Pairing extinction training with vagus nerve stimulation (VNS) reduces drug-seeking by altering activity in afferents to the medial prefrontal cortex
Driskill, C.; Vu, L.; Jalilvand, S.; Salazar, F.; Waydick, L.; Suji, N.; Tata, S.; Khan, A.; Hasan, Z.; Nuna, R.; Kanwal, Z.; Molin, N.; Kroener, S.
Show abstract
Relapse triggered by drug-associated cues or stress remains a major challenge in treating substance use disorders (SUDs), as re-exposure reliably provokes craving and reinstatement of drug seeking. Extinction-based interventions can reduce cue reactivity, yet extinction learning is often weak or context-dependent, limiting its clinical impact. Vagus nerve stimulation (VNS) enhances learning-related plasticity via widespread engagement of neuromodulatory systems and cortical circuits. Recent preclinical work shows that pairing extinction with VNS facilitates extinction learning and reduces cue-induced reinstatement of cocaine seeking, suggesting translational potential as an adjunct to exposure-based therapies. However, the circuit-level mechanisms underlying these effects remain unclear. To address this gap, we examined how VNS paired with extinction alters activity in medial prefrontal cortex (mPFC) networks that regulate drug seeking, focusing specifically on afferent projections from the basolateral amygdala (BLA) and ventral hippocampus (vHPC). Male rats received retrograde AAV-eGFP infusions into either the prelimbic (PL) or infralimbic (IL) cortex to label upstream projections, followed by cocaine self-administration, extinction training with VNS or sham stimulation, and cue-induced reinstatement. cFos immunolabeling in the BLA and vHPC revealed pathwayspecific modulation: VNS decreased overall BLA activity and reduced activation of BLA to IL projections, but increased activation of BLA to PL projections. In the vHPC, VNS selectively decreased activation of vHPC to IL projections without affecting PL-projecting neurons.
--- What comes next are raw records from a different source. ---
(** [eraseKey] follows null pointers for a key without semaphores, and deletes the
    semaphore on which a [put] waits. The consumer of a subscription makes those of
    its key. The updates in the queue stay there. *)
Definition client_eraseKey (key : Z) : C unit := fun c =>
  let made := consumed c key || bool_decide (is_Some (filled (queue c) !! key)) in
  let waiting := match stuck (queue c) with Some (u, _) => u.1 =? key | None => false end in
  if made && negb waiting then
    Some (Ret tt, set_queue (set_filled (delete key (filled (queue c))) (queue c))
      (set_subscribers (filter (fun i => i <> key) (wsSubscribers c)) c))
  else Some (UB, c).

Definition client_unsubscribeWs (subscriptionId : Z) (method : list Z) : C Z :=
  if subscriptionId =? 0 then mret 0
  else
    let unsubscribeQuery := JObject [(str "method", JString (cstr method)); (str "params", JArray [JInt subscriptionId])] in
    client_request unsubscribeQuery RESPONSE_TIMEOUT_S ;;
    client_eraseKey subscriptionId ;;
    mret 0.

(** Time passes between calls. *)
Definition client_idle : C unit :=
  on_ws ws_wait ;;
  handle_arrived 0 ;;
  mret tt.

(** The updates that have a consumer. Those of a subscription that has ended stay in
    its queue. *)
Definition client_inbox (c : client) : list (Z * Json) := filter (fun u => u.1 ∈ wsSubscribers c) (pending_updates c).
Definition client_set_inbox (l : list (Z * Json)) (c : client) : client :=
  set_updates (filter (fun u => ~ u.1 ∈ wsSubscribers c) (pending_updates c) ++ l) c.
Definition closed_client : CWebSocketClient := {|
  w_tls := true; w_node_url := parity_node_url; w_connected := false; connectedThread := Joined; healthThread := Joined;
  sendMtx := None; observers := []; wire := []; delivered := []; net := true |}.

Lemma disconnect_once_witness :
  disconnect (opened_client true) = Some (Ret tt, closed_client) /\ connectedThread closed_client = Joined.
Proof.
  assert (disconnect (opened_client true) = Some (Ret tt, closed_client)) as E by (vm_compute; reflexivity).
  split; [exact E|]. apply (proj1 (disconnect_once (P := open_pp) (opened_client true) open_library_ok eq_refl eq_refl) _ E).
Defined.

Definition stuck_client : CWebSocketClient := {|
  w_tls := true; w_node_url := parity_node_url; w_connected := true; connectedThread := Running; healthThread := Running;
  sendMtx := Some 1%nat; observers := []; wire := []; delivered := []; net := false |}.

Lemma send_exception_blocks_witness : send 2 (str "x") stuck_client = None.
Proof.
  apply (send_exception_blocks (P := open_pp) 1 (str "x") (opened_client false) (websocketpp_exception (str "invalid state")) stuck_client
    eq_refl eq_refl ltac:(vm_compute; reflexivity) stuck_client (rtc_refl _ _) eq_refl 2%nat).
Defined.

(** A library whose sending never fails. *)
Definition sending_pp : WebSocketPP := {|
  endpoint := unit; pp_setup _ _ e := (Ret false, e); pp_wait e := ([Opened], e); pp_deliver e := ([], e); pp_join e := Some ([], e);
  pp_send _ _ e := (Ret tt, e); pp_close _ e := (Ret tt, e) |}.

Definition sending_client : CWebSocketClient (P := sending_pp) :=
  @Build_CWebSocketClient sending_pp true parity_node_url true Running Running None [] [] [] tt.

Lemma health_period_witness :
  exists c', health (P := sending_pp) 1 (replicate 300 id) 0 sending_client = Some (Ret (Some 0), c')
    /\ healthy (P := sending_pp) c' /\ health_sent (P := sending_pp) c' = 2.
Proof.
  apply (health_period (P := sending_pp) 1 (replicate 300 id) 0 sending_client).
  - done.
  - intros f c Hf Hh. apply elem_of_replicate in Hf as [-> _]. done.
  - lia.
  - done.
Defined.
Because these pathways synapse onto parvalbumin interneurons (PVIs) in the mPFC, we quantified PVI activation and found that VNS decreased overall prefrontal cFos expression, but increased PVI activity in the PL, and decreased PVI activity in the IL. Together, these results demonstrate that VNS paired with extinction reshapes prefrontal-amygdala-hippocampal circuits in a pathway-specific manner, potentially modulating feed-forward inhibition to reduce relapse-like behavior. These findings support VNS as a promising strategy to strengthen extinction learning and improve treatment outcomes in SUD.